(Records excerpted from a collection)
(** * Statements *)
Lemma update_artifact_inr id w f (s : Sys) o s' :
  update_artifact id w f s = inr (o, s') →
  (o = None ∧ s' = s) ∨
  ∃ r, row s id = Some r ∧ w (row_state r) = true ∧ enforce_immutable (ro_Artifact r) (ro_Artifact (f r)) = true ∧
    row_checks (f r) = true ∧ o = Some (ro_Artifact (f r)) ∧ s' = set_rows (<[id := f r]> (sy_rows s)) s.
Proof.
  intros Hu. unfold update_artifact in Hu. inv_tx. fold (row s id) in Hu. destruct (row s id) as [r|] eqn:Er; [|inv_tx; auto].
  fold (row_state r) in Hu. destruct (w (row_state r)) eqn:Ew; [|inv_tx; auto]. right. exists r. inv_tx.
  rewrite andb_true_iff in *. naive_solver.
Qed.
Lemma immutable_facts a b :
  enforce_immutable a b = true →
  ax_ID b = ax_ID a ∧ ax_StorageKey b = ax_StorageKey a ∧
  (ax_State a ≠ StatePending →
   same_metadata a b ∧ rank (ax_State a) ≤ rank (ax_State b) ∧ ax_State a ≠ StateDeleted ∧ 2 ≤ rank (ax_State b)).
Proof.
  unfold enforce_immutable. rewrite !andb_true_iff, orb_true_iff, !bool_decide_eq_true. intros [[Hid Hst] Hint].
  split_and!; [naive_solver..|]. intros Hp. split_and!.
  - unfold same_metadata. naive_solver congruence.
  - destruct (ax_State a), (ax_State b); first [by vm_compute|by vm_compute in Hst|by destruct Hp].
  - by intros He; rewrite He in Hst.
  - destruct (ax_State a), (ax_State b); first [by vm_compute|by vm_compute in Hst|by destruct Hp].
Qed.
Lemma rows_write x v (s : Sys) : row_write x s (set_rows v s).
Proof. by split. Qed.
Lemma update_row_ok (s s' : Sys) id r r' :
  art_inv s → sy_rows s' = <[id := r']> (sy_rows s) → row s id = Some r →
  enforce_immutable (ro_Artifact r) (ro_Artifact r') = true → row_checks r' = true → row_ok s' id.
Proof.
  intros Hi Hs Hr Him Hck r1. rewrite (row_insert s s' id r') by done. rewrite decide_True by done. intros [= <-].
  destruct (immutable_facts _ _ Him) as (-> & -> & _). destruct (Hi id) as [Hro _]. destruct (Hro r Hr) as (? & ? & _). done.
Qed.
(** An UPDATE of a published row, when it deletes the row only after the bytes are gone. *)
Lemma update_step me id w f (s : Sys) o s' :
  art_inv s → update_artifact id w f s = inr (o, s') → w StatePending = false →
  (∀ r, row s id = Some r → w (row_state r) = true → row_state (f r) = StateDeleted → gone id s) →
  step_ok me s s' ∧
  ∀ a, o = Some a → (∃ r, row s' id = Some r ∧ ro_Artifact r = a ∧ 2 ≤ rank (row_state r)) ∧ in_deletion id s'.
Proof.
  intros Hi Hu Hw Hg. apply update_artifact_inr in Hu as [[-> ->]|(r & Hr & Hwr & Him & Hck & -> & ->)]; [split; [by apply step_refl|done]|].
  assert (row_state r ≠ StatePending) as Hnp by (intros He; congruence).
  destruct (immutable_facts _ _ Him) as (_ & _ & Hm). destruct (Hm Hnp) as (Hsm & Hrk & Hnd & Hk). split.
  - apply (advance_step me id r (f r) s _ Hi (rows_write id _ s) eq_refl Hr Hnp); [by split_and!|done| |].
    + by apply (update_row_ok s _ id r (f r)).
    + intros Hd. destruct (Hg r Hr Hwr Hd) as [[?|?]|[_ ?]]; auto.
  - intros a [= <-]. assert (row (set_rows (<[id := f r]> (sy_rows s)) s) id = Some (f r)) as Hrow by apply lookup_insert_eq.
    split; [by exists (f r)|by exists (f r)].
Qed.
Lemma owns_get me id K :
  undisturbed me K → owns me (Get id) K (on_error (λ _ _, True) (λ a s, K s ∧ ax_ID a = id ∧ ax_StorageKey a = key id)).
Proof.
  intros HK. apply owns_call; [done|auto with artifact|]. intros now s a s' Hi Hs Hg. unfold Get_tx in Hg. inv_tx.
  match goal with H : _ <$> _ = Some _ |- _ => apply fmap_Some in H as (r & Hr & ->) end.
  destruct (Hi id) as [Hro _]. destruct (Hro r Hr) as (? & ? & _). split; [by apply step_refl|done].
Qed.
(** * Deletion *)
Lemma owns_begin_delete me id reason :
  owns me (BeginDelete id reason) (λ _, True)
    (on_error (λ _ _, True) (λ a s, (ax_StorageKey a = key id) ∧ (ax_State a = StateDeleted ∨ in_deletion id s))).
Proof.
  eapply (owns_then me _ _ _ (λ o s, match o with Some a => ax_StorageKey a = key id ∧ in_deletion id s | None => True end)).
  - apply owns_call; [auto with artifact|intros [a|]; auto with artifact|]. intros now s o s' Hi _ Hu.
    unfold BeginDelete_tx in Hu. destruct (update_step me id _ _ s o s' Hi Hu) as [Hst Ha]; [done| |].
    { intros r Hr _ Hd. by unfold row_state in Hd. }
    split; [done|]. destruct o as [a|]; [|done]. destruct (Ha a eq_refl) as [(r & Hr & <- & _) Hd]. split; [|done].
    destruct Hst as [Hi' _]. destruct (Hi' id) as [Hro _]. by destruct (Hro r Hr) as (_ & ? & _).
  - intros [a|]; [apply owns_ret; cbn; naive_solver|]. eapply owns_bind; [apply (owns_get me id (λ _, True)); auto with artifact|].
    intros [e|a]; apply owns_ret; [done|]. intros s _ (_ & _ & Hk). destruct (decide _); cbn; auto.
Qed.
Lemma owns_finish_delete me id : owns me (FinishDelete id) (gone id) (λ _ _, True).
Proof.
  eapply (owns_then me _ _ _ (λ _ _, True)).
  - eapply owns_mono; [done| |apply (owns_call me _ (gone id) (λ _ _, True)); auto with artifact].
    + by intros [].
    + intros now s o s' Hi Hg Hu. unfold FinishDelete_tx in Hu. destruct (update_step me id _ _ s o s' Hi Hu) as [Hst _]; auto.
  - intros [a|]; [by apply owns_ret|]. eapply owns_bind; [apply (owns_get me id (λ _, True)); auto with artifact|].
    intros [e|a]; by apply owns_ret.
Qed.
Lemma owns_record_error me id text : owns me (RecordDeleteError id text) (λ _, True) (λ _ _, True).
Proof.
  eapply owns_bind; [apply (owns_call me _ (λ _, True) (λ _ _, True)); auto with artifact|intros; by apply owns_ret].
  intros now s o s' Hi _ Hu. split; [|done]. destruct (update_step me id _ _ s o s' Hi Hu) as [Hst _]; [done| |done].
  intros r Hr Hw Hd. apply bool_decide_eq_true in Hw. unfold row_state in *. cbn in Hd. congruence.
Qed.
Lemma owns_delete_object me x K K' :
  undisturbed me K → undisturbed me K' → (∀ s, K s → removable me x s) →
  (∀ s, K s → K' (set_objects (remove_object (key x) (sy_objects s)) s)) →
  owns me (DeleteObject (key x)) K (on_error (λ _ s, K s ∨ K' s) (λ _, K')).
Proof. intros. apply owns_object_call; [done..|]. intros s Hi HK. split; [apply remove_step; auto|auto]. Qed.
Lemma remove_gone x s : in_deletion x s → gone x (set_objects (remove_object (key x) (sy_objects s)) s).
Proof. intros (r & Hr & Hk). right. split; [by exists r|]. rewrite obj_remove. by rewrite decide_True. Qed.
Lemma owns_Delete me id reason error_text : owns me (Delete error_text id reason) (λ _, True) (λ _ _, True).
Proof.
  unfold Delete. set (why := if String.eqb reason EmptyString then _ else _).
  refine (owns_then me _ _ _ _ (λ _ _, True) (owns_begin_delete me id why) _).
  intros a. apply owns_pure. intros ->. destruct (decide _) as [Hd|Hd]; [by apply owns_ret|].
  refine (owns_pre _ _ me _ (in_deletion id) _ _ _ _); [|by intros s _ [?|?]].
  eapply owns_bind; [apply (owns_delete_object me id (in_deletion id) (gone id)); auto with artifact|].
  - intros s Hs. by right; right; right.
  - intros s. apply remove_gone.
  - intros [e|[]]; [apply owns_seq; [apply owns_record_error|intros; by apply owns_ret]|].
    eapply (owns_then me _ _ _ (λ _ _, True)); [eapply owns_post; [apply owns_finish_delete|by intros []]|].
    intros _. eapply owns_post; [apply (owns_get me id (λ _, True)); auto with artifact|done].
Qed.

Work to be completed
Every line of the records above where the string "right" is found should be copied.

Output
  fold (row_state r) in Hu. destruct (w (row_state r)) eqn:Ew; [|inv_tx; auto]. right. exists r. inv_tx.
Proof. intros (r & Hr & Hk). right. split; [by exists r|]. rewrite obj_remove. by rewrite decide_True. Qed.
  - intros s Hs. by right; right; right.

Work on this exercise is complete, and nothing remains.